Is Acura’s New Boss Demanding Hardcore Sport Sedans?
Inheritances are a funny thing. Even though you may or may not want them, they get dropped in your lap regardless, even if the condition of the inheritance itself may be sub-par, especially if the previous owner neglected or treated it poorly. But sometimes all that little heirloom needs is a little polishing, because once it gets in the right person’s hands there is no limit to what it can become.
Jon Ikeda found himself in this situation a few weeks ago, when he inadvertently inherited the title of general manager for Acura when the previous figurehead was suddenly removed from power without incident or explanation. The former designer has been on-board with Honda/Acura for over 26 years now, and his move to power could spell the greatest advancement yet for the automaker, as it continues to chase Lexus, BMW, and Mercedes-Benz in the luxury race.
So far there is a lot to like about Ikeda: He’s already begun the implementation of an unorthodox strategy. This is a man who is very much like the new president of Honda, Takahiro Hachigo, who has also been around for a long time, and values performance over opulence. Both men recognize that their crossovers and SUVs are going to sell well regardless, claiming sizable portions of the market with the redesigned Pilot, all-new RDX, and unique HR-V. It’s the underselling segments that need the extra attention, and for Ikeda this means making sedans that are top tier performance contenders.

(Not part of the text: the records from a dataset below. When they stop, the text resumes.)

(** * The virtual file system of the viewer (llvfs.cpp)

    A shallow embedding of [LLVFS]: the asset directory, the two free-block
    indexes, the index-file persistence and the LRU eviction, followed by the
    properties of the design document proved about the embedded code.

    Conventions.  C integers are [Z] with their wrap-around written out
    ([wrapU32], [wrapS32], ...); a byte is a [Z] in [0, 256); the index file
    is a list of bytes and the data file a sparse map from offsets to bytes.
    The model is the release build: [llassert] and the [#if LL_DEBUG] block
    of [addFreeBlock] compile to nothing and [llverify] only evaluates its
    argument.  A pointer to a [LLVFSFileBlock] is modelled by passing the
    object in and handing it back (the directory owns one object per key);
    the [LLVFSBlock] objects of the free lists are shared between two
    indexes and live in an explicit heap.  The data mutex and the elapsed
    time warning of [findFreeBlock] are not modelled; host-file reads and
    writes are assumed to succeed. *)

From Stdlib Require Import ZArith Lia List Bool String.
From stdpp Require Import base gmap list sorting.
Import ListNotations.
Local Open Scope Z_scope.

(** ** Machine integers *)

Definition wrapU (bits : Z) (x : Z) : Z := x mod 2 ^ bits.

Definition wrapS (bits : Z) (x : Z) : Z :=
  (x + 2 ^ (bits - 1)) mod 2 ^ bits - 2 ^ (bits - 1).

Definition wrapU32 := wrapU 32.
Definition wrapU16 := wrapU 16.
Definition wrapS32 := wrapS 32.
Definition wrapS16 := wrapS 16.

Definition inU32 (x : Z) : Prop := 0 <= x < 2 ^ 32.
Definition inS32 (x : Z) : Prop := - 2 ^ 31 <= x < 2 ^ 31.
Definition inS16 (x : Z) : Prop := - 2 ^ 15 <= x < 2 ^ 15.
Definition isByte (x : Z) : Prop := 0 <= x < 256.

(** ** Integers in memory *)

(** [n] bytes of [x], least significant first (two's complement for a
    negative [x]). *)
Fixpoint bytes_le (n : nat) (x : Z) : list Z :=
  match n with
  | O => []
  | S n' => x mod 256 :: bytes_le n' (x / 256)
  end.

(** The unsigned integer whose least-significant-first bytes are [bs]. *)
Fixpoint le_value (bs : list Z) : Z :=
  match bs with
  | [] => 0
  | b :: r => b + 256 * le_value r
  end.

(** An integer object of [n] bytes as it lies in the memory of the host. *)
Definition host_store (little_endian : bool) (n : nat) (x : Z) : list Z :=
  if little_endian then bytes_le n x else rev (bytes_le n x).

When Automotive News caught up with Ikeda the other week, he was very clear as to what was needed in order for the brand to spring into action. “We should make sedans that people get excited about, just like when they look at this NSX here,” Ikeda said, referencing the shining supercar specimen by his side. “That will be one of my first challenges with R&D, working with them to see what we could do to get that going.”

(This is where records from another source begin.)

Lemma seq_remove_sublist (s : seqn) i : (seq_remove s i).*1 `sublist_of` s.*1.
Proof.
  induction s as [|[j k] s IH]; simpl; [done|].
  destruct (Nat.eqb_spec j i); simpl; by constructor.
Qed.

Lemma by_recency_sublist st c s s' :
  s'.*1 `sublist_of` s.*1 → by_recency st c s → by_recency st (S c) s'.
Proof.
  intros Hs [H1 H2]. split; [by eapply StronglySorted_sublist|].
  intros i Hi. destruct (H2 i) as (a & ? & ?); [by eapply sublist_elem_of|].
  exists a. split; [done|lia].
Qed.

(** Appending a handle that was used by the current call. *)
Lemma by_recency_snoc st c s i k :
  by_recency st (S c) s → (∀ j, j ∈ (s.*1) → ∃ a, st !! j = Some a ∧ a < c) → i ∉ (s.*1) →
  by_recency (<[i := c]> st) (S c) (s ++ [(i, k)]).
Proof.
  intros [H1 H2] H3 Hi. unfold by_recency. rewrite fmap_app. simpl. split.
  - assert (StronglySorted (used_before (<[i := c]> st)) (s.*1)) as Hs.
    { eapply StronglySorted_impl_in; [|done]. intros x y Hx Hy.
      apply used_before_insert; by intros ->. }
    assert (∀ j, j ∈ (s.*1) → used_before (<[i := c]> st) j i) as Hlast.
    { intros j Hj. destruct (H3 j Hj) as (a & ? & ?). exists a, c.
      rewrite lookup_insert_ne, lookup_insert_eq by (by intros ->). done. }
    clear H1 H2 H3 Hi. induction (s.*1) as [|x l IH]; simpl; [by repeat constructor|].
    apply StronglySorted_inv in Hs as [Hs Hx]. constructor.
    + apply IH; [done|]. intros j Hj. apply Hlast. by right.
    + apply Forall_app; split; [done|]. apply Forall_singleton, Hlast. by left.
  - intros j [Hj|Hj]%elem_of_app.
    + destruct (H2 j Hj) as (a & ? & ?). exists a. by rewrite lookup_insert_ne by (by intros ->).
    + apply list_elem_of_singleton in Hj as ->. exists c. rewrite lookup_insert_eq. split; [done|lia].
Qed.

Lemma by_recency_step s st c o r s' :
  NoDup (s.*1) → by_recency st c s → seq_step s o r s' → by_recency (stamp s st c o r) (S c) s'.
Proof.
  intros N B Hst. destruct Hst; simpl; try by eapply by_recency_sublist.
  - apply by_recency_snoc; [by eapply by_recency_sublist|apply B|done].
  - unfold seq_touch. destruct (decide (i ∈ (s.*1))) as [Hi|Hi].
    + destruct (seq_split _ _ Hi N) as (s1 & k & s2 & -> & H1 & H2 & _).
      rewrite seq_key_mid, seq_remove_mid by done.
      assert ((s1 ++ s2).*1 `sublist_of` (s1 ++ (i, k) :: s2).*1) as Hsub.
      { rewrite !fmap_app. simpl. apply sublist_app; [done|]. by constructor. }
      apply by_recency_snoc; [by eapply by_recency_sublist| |].
      * intros j Hj. apply B. by eapply sublist_elem_of.
      * rewrite fmap_app, elem_of_app. tauto.
    + rewrite seq_key_notin by done. by eapply by_recency_sublist.
  - eapply by_recency_sublist; [|done]. apply seq_remove_sublist.
  - eapply by_recency_sublist; [|done]. destruct s; simpl; [done|]. by constructor.
  - eapply by_recency_sublist; [|done]. apply sublist_nil_l.
Qed.

Lemma trace_inv l st c : trace l st c → ok l ∧ by_recency st c (contents l).
Proof.
  induction 1 as [|l st c o r l' _ [O B] Hok E].
  { split; [apply (rep_ok _ [] rep_new)|]. split; [constructor|set_solver]. }
  destruct (lru_list_step _ _ O Hok) as (r' & l2 & E' & O' & Hs).
  rewrite E in E'. injection E' as <- <-. split; [done|].
  apply (by_recency_step (contents l)); [apply O|done..].
Qed.

(** In every state reachable from an empty list, the entry that
    [pop_front] evicts is the one whose last [push_back] or [move_to_back] is
    older than that of every other entry. *)
Theorem lru_evicts_least_recent l st c k l' :
  trace l st c → pop_front l = Ret (Some k, l') →
  ∃ i, (i, k) ∈ contents l ∧
       ∀ j k', (j, k') ∈ contents l → j ≠ i → used_before st i j.
Proof.
  intros [R [Hs _]]%trace_inv E.
  destruct (contents l) as [|[i k0] s] eqn:Ec; unfold ok in R; rewrite Ec in R.
  { by rewrite (pop_front_nil l R) in E. }
  destruct (pop_front_cons _ _ _ _ R) as (l2 & E2 & _). rewrite E2 in E. injection E as -> <-.
  exists i. split; [by left|]. intros j k' Hj Hne.
  apply StronglySorted_inv in Hs as [_ Hs]. eapply Forall_forall in Hs; [done|].
  apply elem_of_cons in Hj as [[= ->]|Hj]; [done|].
  apply list_elem_of_fmap. by exists (j, k').
Qed.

While Ikeda refused to elaborate, he did say the revival of Acura’s slogan from the 1980s was going to be pivotal in the success of the company. This long-lost mantra of “precision crafted performance” has not been seen in marketing campaigns for decades, and a return to these ideals could spell Acura’s rekindled affinity for luxury cars that are just as quick as they are comfy.

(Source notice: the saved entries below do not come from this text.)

Lemma lru_evict st p m :
  ok st → entries st p = Some m → m ≠ ∅ →
  ∃ i k st', identify_next_to_evict st p = Ret (Some k, st') ∧ ok st' ∧
             m !! i = Some k ∧ entries st' p = Some (delete i m) ∧
             ∀ q, q ≠ p → entries st' q = entries st q.
Proof.
  intros O (l & Hp & ->)%entries_Some Hne. pose proof (ok_rep _ _ _ O Hp) as R.
  destruct (Lru.contents l) as [|[i k] s] eqn:Ec; [done|].
  destruct (Lru.pop_front_cons _ _ _ _ R) as (l' & E & R' & _).
  destruct (step_law _ _ _ _ _ O Hp R') as (O' & Ep & Eq).
  exists i, k. eexists. unfold identify_next_to_evict. rewrite Hp, E. simpl.
  split_and!; [done..| | |done].
  - by rewrite lookup_insert_eq.
  - rewrite Ep, delete_insert_id; [done|]. apply not_elem_of_list_to_map_1.
    pose proof (Lru.rep_nodup _ _ R) as N. simpl in N. by apply NoDup_cons in N as [? _].
Qed.

Lemma lru_candidates st p m n :
  ok st → entries st p = Some m →
  ∃ ks, get_eviction_candidates st p n = Ret ks ∧ length ks ≤ n ∧
        ∀ k, k ∈ ks → ∃ i, m !! i = Some k.
Proof.
  intros O (l & Hp & ->)%entries_Some. pose proof (ok_rep _ _ _ O Hp) as R.
  eexists. unfold get_eviction_candidates. rewrite Hp, (Lru.peek_front_n_spec _ _ _ R).
  split_and!; [done|rewrite length_take; lia|]. intros k Hk.
  apply list_elem_of_lookup_1 in Hk as [j Hj]. apply lookup_take_Some in Hj as [Hj _].
  rewrite list_lookup_fmap in Hj.
  apply fmap_Some in Hj as ([i k'] & Hj & ->). exists i.
  apply elem_of_list_to_map_1; [apply R|]. by eapply list_elem_of_lookup_2.
Qed.

(** The LRU component discharges the laws of the interface. *)
#[global, refine] Instance lru_policy_laws : EvictionPolicyLaws EvictionState := {
  pol_ok := ok;
  live := entries;
  pool_count st := length (pools st);
  create_pool_law := lru_create_pool;
  batch_touch_law := lru_batch_touch;
  remove_law := lru_remove;
  evict_empty_law := lru_evict_empty;
  evict_law := lru_evict;
  candidates_law := lru_candidates
}.
Proof.
  - intros st p _. unfold entries. rewrite fmap_is_Some. apply lookup_lt_is_Some.
  - intros st p k sem m O Hm _ Hs. by apply lru_track.
  - intros st p k sem _. unfold entries. rewrite fmap_None. intros H. simpl.
    unfold track. by rewrite H.
  - intros st p i k m O Hm Hi.
    destruct (touch_step _ _ _ _ _ O Hm Hi) as (l & l' & Hp & Et & O' & E').
    eexists. simpl. unfold touch. simpl. rewrite Hp, Et. simpl. done.
  - intros st p m O (l & Hp & _)%entries_Some. simpl. unfold clear_pool. rewrite Hp.
    by apply (step_law _ _ _ _ _ O Hp (Lru.rep_clear l)).
Defined.

(** * Where the component departs from its interface *)

(** The interface documents [track] of a key already tracked as
    idempotent, returning the existing handle. The LRU component creates a
    second node: the key is tracked twice, under two handles. *)
Theorem lru_track_duplicates st p k sem m i :
  ok st → entries st p = Some m → m !! i = Some k → (Z.of_nat (size m) < 2 ^ 32)%Z →
  ∃ i' st', track st p k sem = Ret (Ok (mkHandle p i'), st') ∧ i' ≠ i ∧
            ∃ m', entries st' p = Some m' ∧ m' !! i = Some k ∧ m' !! i' = Some k.
Proof.
  intros O Hm Hi Hs. destruct (lru_track st p k sem m O Hm Hs) as (i' & st' & E & _ & Hi' & Hm' & _).
  assert (i' ≠ i) as Hne by congruence.
  exists i', st'. split_and!; [done..|]. eexists. split; [done|].
  by rewrite lookup_insert_ne, lookup_insert_eq.
Qed.

Definition one_pool : EvictionState := mkState [Lru.mkLru [Lru.mkNode 7 None None true] (Some 0) (Some 0) [] 1].

Lemma one_pool_track : track (snd (create_pool (mkState []))) 0 7 default_semantics = Ret (Ok (mkHandle 0 0), one_pool).
Proof. reflexivity. Qed.

Lemma one_pool_ok : ok one_pool ∧ entries one_pool 0 = Some {[ 0 := 7%Z ]}.
Proof.
  destruct (lru_create_pool (mkState [])) as (st & E & O & _ & Hm & _); [constructor|done|].
  injection E as <-. destruct (lru_track _ 0 7 default_semantics _ O Hm) as (i & st' & E & O' & _ & Hm' & _).
  { done. }
  simpl in E. pose proof one_pool_track as E'. simpl in E'. rewrite E' in E. injection E as <- <-. done.
Qed.


(** Clearing a pool drops its arena, so a handle handed out before the
    clear is out of range: touching or removing through it panics while the
    pool's mutex is held, instead of returning [InvalidHandle]. *)
Theorem lru_stale_handle_panics st h :
  is_Some (pools st !! pool_id h) →
  touch (clear_pool st (pool_id h)) h = Panic ∧ remove (clear_pool st (pool_id h)) h = Panic.
Proof.
  intros [l Hl]. unfold clear_pool. rewrite Hl. unfold touch, remove. simpl.
  rewrite list_lookup_insert_eq by (by eapply lookup_lt_Some). done.
Qed.

Lemma lru_stale_handle_panics_witness : touch (clear_pool one_pool 0) (mkHandle 0 0) = Panic.
Proof. apply (lru_stale_handle_panics one_pool (mkHandle 0 0)). by eexists. Defined.

End EvictionLru.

Acura needs to re-instill some of that excitement buyers felt when they drove an Integra Type-R for the first time, or realized that a full-blown Brembo big brake kit came on the TL Type-S. “Every step we take with any [product face-lift], anything that we come up with is going to be geared toward that,” Ikeda said.
Remember that article we ran on the bad-ass TLX race car, and why Acura needs to make a street legal version of it? That’s the kind of stuff Ikeda has in mind, because if they want to compete with anything M-series or an AMG badge, Acura’s going to have to up its performance game exponentially and work very closely with the boys over at Honda Performance Development (HPD).
Sure, there’s the new NSX, which will undoubtedly be very good, but let’s not overlook the automakers previous blunders, which have kept it from advancing into the upper echelon of the car kingdom.
First the Integra and then the RSX disappeared, as did Acura’s appeal with performance-oriented, entry level luxury buyers, who preferred lightweight Type-R handling over a comfy ILX ride. Then the TSX wagon was denied access to Acura’s amazing Super Handling All-Wheel Drive (SH-AWD) system, or any form of all-wheel drive for that matter, so doting mothers opted for Audi Quattro wagons or well-equipped Subaru Legacy wagons instead. Next up was the RDX, which lost its clever suspension, turbocharged powerplant, and SH-AWD in favor of CR-V grade AWD and an unenthusiastic, overly refined aura. And finally there was the RLX, which offers a ton of amenities for the money, but continues to trail the likes of Mercedes’s S class and BMW’s 7 series even though you can steer all four wheels for far less than you might expect.
Ikeda claims that “performance, [and] quality are keys” to getting the company back on track, and hints that by using many of the features found on the new NSX in sedans, Acura will be able to propel itself forward as a force to be reckoned with in every segment. “There are going to be things that we hope that we can draw from [the NSX], whether it’s some of the styling cues,” he said, “and obviously I hope some of the technology trickles down into what we are working on now so people can understand what is our DNA.”
Tom Libby, an analyst at IHS Automotive, argues that “If you’re going to be a full-line luxury brand and compete with Lexus, BMW and Mercedes-Benz, you have to have a portfolio that covers all of the segments.” Acura’s sedan line may just be the tip of the iceberg, as Libby elaborates that “historically [Honda] has been way out front in terms of powertrain technology, so if they take advantage of that they can create some kind of unique position.”
Meanwhile, not all is lost: Acura remains one of the few automakers immune to sub-par sedan sales in 2015. Sales of Acura’s sedans are up 36% from a year prior courtesy of the redesigned ILX and the arrival of the TLX. Acura sales remain up 13% across the board, and while Lexus, Mercedes-Benz, and BMW continue to pull further ahead, Acura’s day will come in the form of what some might call “precision crafted performance.”